Non-partisan UK-based Disability campaign. Advocacy for people with invisible illness and/or physical & mental health conditions. Also Carers, their Families and Friends. Our individual voices are too quiet to be heard, but collectively we can shout loud enough to drown out this tide of abuse against us. Disability Hate Crime, lack of full legal protection, people in care homes costing too much to be let out and not one political party willing to fight for us.
Thursday, 24 February 2011
Big Pawed Bear's Blog: Thoughts From The Den #TBofBTT
Now, you might ask why I use the image of a bear in my Twitter account (@BigPawedBear) and on my MSN Messenger picture.
I am a writer, work with horses, and help others if I can through use of the internet. I have also been active in the disability rights movement, helped by the Broken of Britain. Oh yes, I am blind too, I almost forgot that - well, actually, that's not true.
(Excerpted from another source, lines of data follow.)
(** ** Conveyed regions *)
Lemma validateRealizations_in st copies seen u : validateRealizations st copies seen = Ret u -> forall c, c ∈ copies -> regionsOf st !! Designator c = None.
Proof.
  revert seen. induction copies as [|c l IH]; intros seen; [by intros _ c ?%elem_of_nil|]. simpl. intros (v & Hc & E)%bind_Ret_inv.
  match type of E with (if ?b then _ else _) = _ => destruct b; [done|] end. intros c' [->|Hin]%elem_of_cons; [|by eapply IH].
  unfold validateRealization in Hc. destruct (_ || _); [done|]. case_bool_decide as Hn; [done|]. by apply eq_None_not_Some.
Qed.
Lemma reserve_le next copies : next <= reserveDesignators next copies /\ forall c, c ∈ copies -> Designator c <= reserveDesignators next copies.
Proof.
  unfold reserveDesignators. revert next. induction copies as [|c l IH]; intros next; simpl; [by split; [lia|intros c []%elem_of_nil]|].
  destruct (IH (Z.max next (Designator c))) as [H1 H2]. split; [lia|]. intros c' [->|Hin]%elem_of_cons; [lia|by apply H2].
Qed.
Lemma cached_Some copies (m : gmap RegionHandle RegionRealizationSnapshot) rh :
  is_Some (fold_left (fun m c => <[Designator c := Realization c]> m) copies m !! rh) <-> is_Some (m !! rh) \/ exists c, c ∈ copies /\ Designator c = rh.
Proof.
  revert m. induction copies as [|c l IH]; intros m; simpl; [split; [by left|by intros [?|(? & []%elem_of_nil & _)]]|]. rewrite IH. setoid_rewrite elem_of_cons.
  destruct (decide (Designator c = rh)) as [<-|Hn]; [rewrite lookup_insert_eq|rewrite lookup_insert_ne by done]; naive_solver.
Qed.
Lemma leased_Some receiver copies (m : gmap RegionHandle (gmap FederateHandle bool)) rh :
  is_Some (fold_left (prepareLease receiver) copies m !! rh) <-> is_Some (m !! rh) \/ exists c, c ∈ copies /\ Designator c = rh.
Proof.
  revert m. induction copies as [|c l IH]; intros m; simpl; [split; [by left|by intros [?|(? & []%elem_of_nil & _)]]|]. rewrite IH. setoid_rewrite elem_of_cons. unfold prepareLease.
  destruct (decide (Designator c = rh)) as [<-|Hn]; [rewrite lookup_insert_eq|rewrite lookup_insert_ne by done]; naive_solver.
Qed.
Lemma leased_nonempty receiver copies m : map_Forall (fun _ rows => rows <> ∅) m -> map_Forall (fun (_ : RegionHandle) rows => rows <> ∅) (fold_left (prepareLease receiver) copies m).
Proof.
  revert m. induction copies as [|c l IH]; intros m Hm; [done|]. simpl. apply IH, map_Forall_insert_2; [|done]. destruct (default ∅ (m !! Designator c) !! receiver) eqn:E; [|apply insert_non_empty].
  intros E0. by rewrite E0 in E.
Qed.
Definition conveyCopies (receiver : FederateHandle) (copies : list ConveyedRegionCopy) : change () := fun st => checked st (
  _ ← validateRealizations st copies ∅;
  let st := cacheRealizations st copies in
  Ret (set_conveyed st (nextRegionHandle st) (conveyed st) (fold_left (prepareLease receiver) copies (conveyedRecipients st)), ())).
Lemma conveyCopies_wf receiver copies : preserves (conveyCopies receiver copies).
Proof.
  apply checked_preserves. intros loose st st' b Hw (u & Hv & E)%bind_Ret_inv. injection E as <- _. pose proof (validateRealizations_in _ _ _ _ Hv) as Hin.
  destruct (reserve_le (nextRegionHandle st) copies) as [H1 H2]. apply (set_conveyed_wf st); [done..| | |].
  - intros rh [Hs|(c & Hc & <-)]%cached_Some; [destruct (conveyed_bound st rh Hw Hs); split; [simpl in *; lia|done]|]. by split; [apply H2|apply Hin].
  - intros rh. simpl. by rewrite cached_Some, leased_Some, (w_leases st Hw).
  - eapply leased_nonempty, w_receivers, Hw.
Qed.
Lemma enter_wf {loose} receiver rhs st : wf_in loose st ->
  wf_in loose (set_conveyed st (nextRegionHandle st) (conveyed st) (fold_left (fun rs rh => alter (fun rows => <[receiver := true]> rows) rh rs) rhs (conveyedRecipients st))).
Proof.
  intros Hw. assert (forall rhs (m : gmap RegionHandle (gmap FederateHandle bool)), map_Forall (fun _ rows => rows <> ∅) m ->
    map_Forall (fun _ rows => rows <> ∅) (fold_left (fun rs rh => alter (fun rows => <[receiver := true]> rows) rh rs) rhs m) /\
    forall rh, is_Some (fold_left (fun rs rh => alter (fun rows => <[receiver := true]> rows) rh rs) rhs m !! rh) <-> is_Some (m !! rh)) as H.
  { clear. induction rhs as [|rh l IH]; intros m Hm; [done|]. simpl. destruct (IH (alter (fun rows => <[receiver := true]> rows) rh m)) as [H1 H2].
    - intros k x. rewrite lookup_alter. case_decide; [|apply Hm]. intros (y & _ & ->)%fmap_Some_1. apply insert_non_empty.
    - split; [done|]. intros k. rewrite H2, lookup_alter. case_decide; [subst k; by rewrite fmap_is_Some|done]. }
  destruct (H rhs _ (w_receivers st Hw)) as [H1 H2]. apply set_conveyed_wf; [done..| | |done].
  - intros rh Hs. by eapply conveyed_bound.
  - intros rh. by rewrite H2, (w_leases st Hw).
Qed.
Lemma capture_wf {loose} st rhs realize_ st' copies : wf_in loose st -> captureRealizations st rhs realize_ = Ret (st', copies) -> wf_in loose st'.
Proof.
  intros Hw. unfold captureRealizations. case_bool_decide; [by intros [= <- _]|]. cbv zeta. destruct (_ <? _); [done|].
  intros (cs & _ & [= <- _])%bind_Ret_inv. apply advance_wf; [done|]. lia.
Qed.
Lemma deliverySnapshots_wf obj registered attrs known result : preserves (fun st => deliverySnapshots st obj registered attrs known result).
Proof.
  intros loose st Hw. revert st result Hw. induction attrs as [|a attrs IH]; intros st result Hw; [done|]. simpl. destruct (captureRealizations _ _ _) as [[st' copies]| |] eqn:E; [|done..].
  apply IH. by eapply capture_wf.
Qed.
Every day I come across things which remind me of my blindness, from the computer I use, to the fact I can't get cash out of a cash point without help. "But why the bear?" you ask. Well, a bear, let's study this in more depth.
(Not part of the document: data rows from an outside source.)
(** ** Ordered tables *)
Lemma keysOf_in {A} (m : gmap Z A) k : k ∈ keysOf m <-> is_Some (m !! k).
Proof. unfold keysOf. rewrite sortHandles_in, elem_of_elements, elem_of_dom. done. Qed.
Lemma keysOf_NoDup {A} (m : gmap Z A) : NoDup (keysOf m).
Proof. unfold keysOf. apply sortHandles_NoDup, NoDup_elements. Qed.
(** A table listed by its keys, one record per entry. *)
Lemma listed {K} `{Countable K} {A B} (f : K -> A -> B) (key : B -> K) (m : gmap K A) (keys : list K) : (forall k a, key (f k a) = k) -> NoDup keys ->
  map key (omap (fun k => a ← m !! k; Some (f k a)) keys) = List.filter (fun k => bool_decide (is_Some (m !! k))) keys /\
  NoDup (map key (omap (fun k => a ← m !! k; Some (f k a)) keys)) /\
  (forall b, b ∈ omap (fun k => a ← m !! k; Some (f k a)) keys <-> exists k a, k ∈ keys /\ m !! k = Some a /\ b = f k a).
Proof.
  intros Hk Hn. assert (map key (omap (fun k => a ← m !! k; Some (f k a)) keys) = List.filter (fun k => bool_decide (is_Some (m !! k))) keys) as E.
  { clear Hn. induction keys as [|k l IH]; [done|]. simpl. destruct (m !! k) as [a|]; simpl; [rewrite Hk; f_equal; exact IH|exact IH]. }
  split_and!; [done| |].
  - rewrite E. apply NoDup_ListNoDup, List.NoDup_filter, NoDup_ListNoDup, Hn.
  - intros b. rewrite list_elem_of_omap. setoid_rewrite bind_Some. split; [intros (k & Hin & a & Ea & [= <-]); by exists k, a|intros (k & a & Hin & Ea & ->); exists k; eauto].
Qed.
Lemma rebuild {A B V} (f : Z -> A -> B) (key : B -> Z) (val : B -> V) (g : A -> V) (m : gmap Z A) : (forall k a, key (f k a) = k) -> (forall k a, m !! k = Some a -> val (f k a) = g a) ->
  fold_insert key val (omap (fun k => a ← m !! k; Some (f k a)) (keysOf m)) ∅ = g <$> m.
Proof.
  intros Hk Hv. destruct (listed f key m (keysOf m) Hk (keysOf_NoDup m)) as (E & Hn & Hin). apply fold_insert_eq; [done| |].
  - intros b (k & a & _ & Ea & ->)%Hin. rewrite Hk, lookup_fmap, Ea. simpl. by rewrite (Hv k).
  - intros k Hs. rewrite E. rewrite lookup_fmap, fmap_is_Some in Hs. apply list_elem_of_In, filter_In. split; [by apply list_elem_of_In, keysOf_in|by apply bool_decide_eq_true].
Qed.
Lemma ranges_round m : importRanges (exportRanges m) = m.
Proof. unfold importRanges, exportRanges. rewrite (rebuild _ rg_Dimension _ id) by (done || by intros k []). apply map_fmap_id. Qed.
Lemma regions_round st : fold_insert rs_Handle importRegion (exportRegions st) ∅ = regionsOf st.
Proof.
  unfold exportRegions. rewrite (rebuild _ rs_Handle importRegion id) by (done || intros k []; unfold importRegion; simpl; by rewrite !ranges_round). apply map_fmap_id.
Qed.
Lemma recipients_round (rows : gmap FederateHandle bool) : fold_insert cr_Federate cr_Active (omap (fun h => a ← rows !! h; Some (Build_ConveyedRegionRecipientState h a)) (keysOf rows)) ∅ = rows.
Proof. rewrite (rebuild _ cr_Federate cr_Active id) by done. apply map_fmap_id. Qed.
Lemma conveyed_round {loose} st : wf_in loose st -> let live := List.filter (fun e => negb (bool_decide (c_Recipients e = []))) (exportConveyed st) in
  live = exportConveyed st /\ fold_insert c_Designator c_Realization live ∅ = conveyed st /\ fold_insert c_Designator importRecipients live ∅ = conveyedRecipients st.
Proof.
  intros Hw. cbv zeta. assert (List.filter (fun e => negb (bool_decide (c_Recipients e = []))) (exportConveyed st) = exportConveyed st) as ->.
  { unfold exportConveyed. induction (keysOf (conveyed st)) as [|k l IH]; [done|]. simpl. destruct (conveyed st !! k) as [s|] eqn:E; simpl; [|exact IH].
    rewrite bool_decide_false; [simpl; f_equal; exact IH|]. intros E0. destruct (proj1 (w_leases st Hw k) ltac:(by rewrite E)) as [rows Er]. rewrite Er in E0. simpl in E0.
    apply (w_receivers st Hw k rows Er). rewrite <- (recipients_round rows), E0. done. }
  split_and!; [done| |].
  - unfold exportConveyed. rewrite (rebuild _ c_Designator c_Realization id) by done. apply map_fmap_id.
  - assert (exportConveyed st = omap (fun rh => rows ← conveyedRecipients st !! rh; Some (Build_ConveyedRegionState rh (default (Build_RegionRealizationSnapshot 0 []) (conveyed st !! rh))
      (omap (fun h => a ← rows !! h; Some (Build_ConveyedRegionRecipientState h a)) (keysOf rows)))) (keysOf (conveyedRecipients st))) as ->.
    { unfold exportConveyed. assert (keysOf (conveyedRecipients st) = keysOf (conveyed st)) as ->.
      { unfold keysOf. f_equal. f_equal. apply set_eq. intros k. rewrite !elem_of_dom. symmetry. eapply w_leases, Hw. }
      assert (forall k, is_Some (conveyed st !! k) <-> is_Some (conveyedRecipients st !! k)) as Hl by eapply w_leases, Hw.
      induction (keysOf (conveyed st)) as [|k l IH]; [done|]. simpl. specialize (Hl k). destruct (conveyed st !! k) as [s|], (conveyedRecipients st !! k) as [rows|]; simpl; [f_equal; exact IH| | |exact IH].
      - by destruct (proj1 Hl ltac:(done)).
      - by destruct (proj2 Hl ltac:(done)). }
    rewrite (rebuild _ c_Designator importRecipients id); [apply map_fmap_id|done|]. intros k rows _. unfold importRecipients. simpl. apply recipients_round.
Qed.

(** ** Tables of rows *)
Section Grouped.
Context {K A : Type} `{Countable K}.
Definition at_key (k : K) (l : list (K * A)) : list A := omap (fun ka : K * A => if decide (ka.1 = k) then Some ka.2 else None) l.
Lemma appended l (m : gmap K (list A)) k : fold_left appendTo l m !! k = match at_key k l with [] => m !! k | x => Some (default [] (m !! k) ++ x) end.
Proof.
  revert m. induction l as [|[k' a] l IH]; intros m; [done|]. unfold at_key in *. simpl. rewrite IH. unfold appendTo. simpl.
  destruct (decide (k' = k)) as [->|Hk]; [|by rewrite lookup_insert_ne]. rewrite lookup_insert_eq. simpl. change (list_omap _ _ ?f l) with (omap f l). destruct (omap _ l); [done|]. by rewrite <- app_assoc.
Qed.
Lemma at_key_flat (rows : K -> list A) keys k : NoDup keys -> at_key k (flat_map (fun k => map (fun a => (k, a)) (rows k)) keys) = if decide (k ∈ keys) then rows k else [].
Proof.
  assert (forall l l', at_key k (l ++ l') = at_key k l ++ at_key k l') as Happ by (intros l l'; apply omap_app).
  assert (forall k' l, at_key k (map (fun a => (k', a)) l) = if decide (k' = k) then l else []) as Hmap.
  { intros k' l. unfold at_key. induction l as [|a l IH]; simpl; [by destruct (decide _)|]. destruct (decide (k' = k)); simpl; [f_equal; exact IH|exact IH]. }
  induction 1 as [|k' keys Hni _ IH]; simpl; [by destruct (decide (k ∈ []))|]. rewrite Happ, Hmap, IH.
  destruct (decide (k' = k)) as [->|Hne], (decide (k ∈ keys)), (decide (k ∈ _ :: keys)) as [Hc|Hc]; rewrite ?app_nil_r; try done; exfalso; set_solver.
Qed.
End Grouped.
Lemma sortHandles_id l : StronglySorted Z.lt l -> sortHandles l = l.
Proof.
  intros Hs. unfold sortHandles. apply (StronglySorted_unique Z.le); [apply StronglySorted_merge_sort; [intros ???; lia|intros x y; lia]| |apply merge_sort_Permutation].
  induction Hs as [|x l _ IH Hf]; constructor; [done|]. eapply Forall_impl; [exact Hf|]. simpl. lia.
Qed.
Lemma sortedRows_perm {O} (U : FederateHandle -> RegionHandle -> Prop) (rows : list (rowOf O)) : rows_ok U rows -> sortedRows rows ≡ₚ rows.
Proof.
  intros [Hf _]. unfold sortedRows. rewrite merge_sort_Permutation. apply reflexive_eq. induction Hf as [|[s l o] rows (_ & Hs & _) _ IH]; [done|]. simpl in *. by rewrite IH, sortHandles_id.
Qed.
Lemma table_round {K} `{Countable K} {O} U (m : gmap K (list (rowOf O))) keys : subs_ok U m -> NoDup keys -> (forall k, k ∈ keys <-> is_Some (m !! k)) ->
  rows_equiv (fold_left appendTo (flat_map (fun k => map (fun row => (k, row)) (sortedRows (default [] (m !! k)))) keys) ∅) m.
Proof.
  intros Hm Hn Hk k. rewrite appended, at_key_flat, lookup_empty by done. destruct (decide (k ∈ keys)) as [Hin|Hni].
  - apply Hk in Hin as [rows E]. rewrite E. simpl. destruct (Hm k rows E) as [Hne Hok]. pose proof (sortedRows_perm U rows Hok) as Hp.
    destruct (sortedRows rows) as [|x l]; [by apply Permutation_nil_l in Hp|]. constructor. exact Hp.
  - destruct (m !! k) eqn:E; [|constructor]. destruct Hni. apply Hk. by rewrite E.
Qed.
Lemma map_flat_map {A B C} (f : B -> C) (g : A -> list B) l : map f (flat_map g l) = flat_map (fun a => map f (g a)) l.
Proof. induction l as [|a l IH]; [done|]. simpl. by rewrite map_app, IH. Qed.
Lemma objSubs_round {loose} st : wf_in loose st -> rows_equiv
  (fold_left appendTo (map (fun e => ((os_ObjectClass e, os_Attribute e), Row (os_Subscriber e) (os_Regions e) (Build_objectOptions (os_Passive e) (os_UpdateRateDesignator e)))) (exportObjectSubscriptions st)) ∅)
  (objSubs st).
Proof.
  intros Hw. unfold exportObjectSubscriptions. rewrite map_flat_map.
  replace (flat_map _ _) with (flat_map (fun k => map (fun row : subscription => (k, row)) (sortedRows (default [] (objSubs st !! k)))) (merge_sort pairLe (elements (dom (objSubs st))))).
  - apply (table_round (usable st)); [eapply w_obj, Hw|rewrite merge_sort_Permutation; apply NoDup_elements|]. intros k. by rewrite merge_sort_Permutation, elem_of_elements, elem_of_dom.
  - apply flat_map_ext. intros [c a]. rewrite map_map. apply map_ext. by intros [s l []].
Qed.
Lemma intSubs_round {loose} st : wf_in loose st -> rows_equiv
  (fold_left appendTo (map (fun e => (is_InteractionClass e, Row (is_Subscriber e) (is_Regions e) (is_Passive e))) (exportInteractionSubscriptions st)) ∅) (intSubs st).
Proof.
  intros Hw. unfold exportInteractionSubscriptions. rewrite map_flat_map.
  replace (flat_map _ _) with (flat_map (fun k => map (fun row : interactionSubscription => (k, row)) (sortedRows (default [] (intSubs st !! k)))) (keysOf (intSubs st))).
  - apply (table_round (usable st)); [eapply w_int, Hw|apply keysOf_NoDup|]. intros k. apply keysOf_in.
  - apply flat_map_ext. intros c. rewrite map_map. apply map_ext. by intros [s l o].
Qed.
Is s bear cute, cuddly and gentle? Well yes they are, even wild bears are that. I am watching wild bears live on the net, as it were. More accurately, I'm reading text descriptions of what the wild bears are up to, as pictures are inaccessible to me.
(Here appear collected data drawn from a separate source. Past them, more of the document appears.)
(* ===== verification/DeclRound.v ===== *)
(** * Declaration management: a saved state restores *)
From stdpp Require Import gmap.
From S2P Require Import Prelude GoFloat Decl DeclChange DeclService DeclUnpublish DeclSnapshot DeclTables DeclInvariant DeclPreserve DeclRestore.
Open Scope Z_scope.

(** ** Rebuilding a table record by record *)
Section Rebuild.
Context {M K V B R : Type} `{EqDecision K} (lk : M -> K -> option V) (ins : M -> K -> V -> M) (F : M -> B) (step : B -> R -> outcome decl_error B) (build : K -> V -> R) (t : M) (I : M -> Prop).
Hypothesis lk_ins : forall m k v k', lk (ins m k v) k' = if decide (k' = k) then Some v else lk m k'.
Hypothesis I_ins : forall m k v, I m -> I (ins m k v).
Hypothesis step_ok : forall m k v, I m -> lk m k = None -> lk t k = Some v -> step (F m) (build k v) = Ret (F (ins m k v)).
Lemma rebuild_fold keys m : I m -> NoDup keys -> (forall k, k ∈ keys -> lk m k = None) ->
  exists m', foldM step (omap (fun k => build k <$> lk t k) keys) (F m) = Ret (F m') /\ I m' /\ forall k, lk m' k = if decide (k ∈ keys) then lk t k else lk m k.
Proof.
  revert m. induction keys as [|k keys IH]; intros m Hm Hnd Hfree.
  { exists m. split; [done|]. split; [done|]. intros k. rewrite decide_False; [done|apply not_elem_of_nil]. }
  inversion Hnd as [|? ? Hn Hnd']; subst. cbn [omap list_omap foldM]. destruct (lk t k) as [v|] eqn:E; cbn [fmap option_fmap option_map foldM].
  - rewrite step_ok by (done || by apply Hfree; left). simpl. destruct (IH (ins m k v)) as (m' & -> & HI & Hl); [by apply I_ins|done| |].
    { intros k' Hk'. rewrite lk_ins, decide_False; [apply Hfree; by right|]. by intros ->. }
    exists m'. split; [done|]. split; [done|]. intros k'. rewrite Hl, lk_ins. destruct (decide (k' = k)) as [->|Hne].
    + rewrite decide_False by done. rewrite decide_True by (by left). done.
    + destruct (decide (k' ∈ keys)); [rewrite decide_True by (by right)|rewrite decide_False by (rewrite elem_of_cons; tauto)]; done.
  - destruct (IH m) as (m' & -> & HI & Hl); [done|done|intros k' Hk'; apply Hfree; by right|]. exists m'. split; [done|]. split; [done|]. intros k'. rewrite Hl. destruct (decide (k' = k)) as [->|Hne].
    + rewrite decide_False by done. rewrite decide_True by (by left). rewrite E. apply Hfree. by left.
    + destruct (decide (k' ∈ keys)); [rewrite decide_True by (by right)|rewrite decide_False by (rewrite elem_of_cons; tauto)]; done.
Qed.
End Rebuild.
(** ** Publication *)
(** An accepted publication adds exactly the attributes named, for that federate and class, and the delete privilege as long as the federate has neither published nor unpublished it by name; nothing else of the publications changes. *)
Theorem publication_effect opts m f pub cls attrs fom : modelFor opts f = Ret fom -> result (PublishObjectClassAttributes opts m f pub cls attrs) = Ret () ->
  let privilege := deletePrivilege fom cls in let before := cloneFederationState m f fom in
  exists st', fed (after (PublishObjectClassAttributes opts m f pub cls attrs)) !! f = Some st' /\ forall h c a, h ∈ membersAt (objPubs st') (c, a) <->
    h ∈ membersAt (objPubs before) (c, a) \/ h = pub /\ c = cls /\ (a ∈ attrs \/ a = privilege /\ privilege <> 0 /\ attrs <> [] /\ privilege ∉ attrs /\
      match objPubHistory before !! (cls, pub) with Some touched => touched = false | None => pub ∉ membersAt (objPubs before) (cls, privilege) end).
Proof.
  intros Hm Hr. cbv zeta. unfold PublishObjectClassAttributes in *. rewrite Hm in *. simpl in *. set (mutate := fun st => Ret (publishAttributes (deletePrivilege fom cls) pub cls (sortCompact attrs) st)) in *.
  assert (Hmod : model opts f = (fom, None)) by (unfold modelFor in Hm; destruct (model opts f) as [fom' [e|]]; congruence).
  unfold changeChecked in *. rewrite Hmod in *. pose proof (changeWith_case opts m f fom mutate false) as Hc. unfold changeCase in Hc. cbv zeta in Hc. unfold mutate in Hc at 1. set (before := cloneFederationState m f fom) in *.
  destruct (publish_eq (deletePrivilege fom cls) pub cls (sortCompact attrs) before) as (pubs & Ep & _ & Hi).
  destruct (publishAttributes _ _ _ _ before) as [st added] eqn:Est. simpl in Ep.
  assert (Hst : exists st', fed (after (changeWith opts m f fom mutate false)) !! f = Some st' /\ objPubs st' = pubs).
  { destruct (advisoryOutbox opts); [|rewrite Hc; exists st; simpl; rewrite lookup_insert_eq; by rewrite Ep].
    destruct Hc as [(_ & -> & _)|((e & E) & _)]; [exists (set_pendingAdvice st ∅); simpl; rewrite lookup_insert_eq; by rewrite Ep|]. by rewrite E in Hr. }
  destruct Hst as (st' & Hf & Hpubs). exists st'. split; [done|]. intros h c a. rewrite Hpubs, Hi, pair_in, sortCompact_in. unfold implicitPrivilege.
  assert (Hnil : sortCompact attrs = [] <-> attrs = []).
  { split; [|by intros ->]. intros E. apply elem_of_nil_inv. intros x Hx. apply (not_elem_of_nil x). rewrite <- E. by apply sortCompact_in. }
  rewrite orb_false_iff, Z.eqb_neq, bool_decide_eq_false, Hnil, andb_true_iff, !negb_true_iff, bool_decide_eq_false, sortCompact_in.
  destruct (objPubHistory before !! (cls, pub)) as [touched|]; rewrite ?negb_true_iff, ?bool_decide_eq_false, ?published_in; rewrite pair_equal_spec; tauto.
Qed.
Lemma demo_new_history : objPubHistory (cloneFederationState New "f" (Some demoModel)) !! (1, 10) = None.
Proof. reflexivity. Qed.
Lemma demo_new_members : membersAt (objPubs (cloneFederationState New "f" (Some demoModel))) (1, 1) = ∅.
Proof. reflexivity. Qed.
Lemma publication_effect_witness : exists st', fed (after (PublishObjectClassAttributes demoOptions New "f" 10 1 [3; 2])) !! "f"%string = Some st' /\ 10 ∈ membersAt (objPubs st') (1, 1) /\ 10 ∈ membersAt (objPubs st') (1, 3).
Proof.
  destruct (publication_effect demoOptions New "f" 10 1 [3; 2] (Some demoModel)) as (st' & E & H); [reflexivity|vm_compute; reflexivity|]. exists st'. split; [exact E|].
  assert (Hp : deletePrivilege (Some demoModel) 1 = 1) by (vm_compute; reflexivity).
  split; apply H; right; (split; [reflexivity|]); (split; [reflexivity|]); [right; rewrite Hp|left; left].
  split; [reflexivity|]. split; [lia|]. split; [discriminate|]. split; [rewrite !elem_of_cons, elem_of_nil; lia|]. rewrite demo_new_history, demo_new_members. apply not_elem_of_empty.
Defined.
Yes, bears are gentle to their own and to others too, if you get to know them, but anger them and disrespect their place and space, they become angry and are raging furies that you wouldn't want to meet. This is what the government are finding with the disabled community at the moment.
Disabled people have been seen by government for so long as meek, passive people, whose lives they can do with as they wish. This government has seen fit to treat them without respect by withdrawing benefits from them without meaningful consultation on what that withdrawal would mean for them.
For example, he government thought that the cut of high rate mobility component of the disability living allowance to those in residential care was an easy cut to make - how wrong they were. Stories have emerged of how those with disabilities use their mobility component of DLA to aid them in their daily lives, and how this cut will impoverish those in residential care.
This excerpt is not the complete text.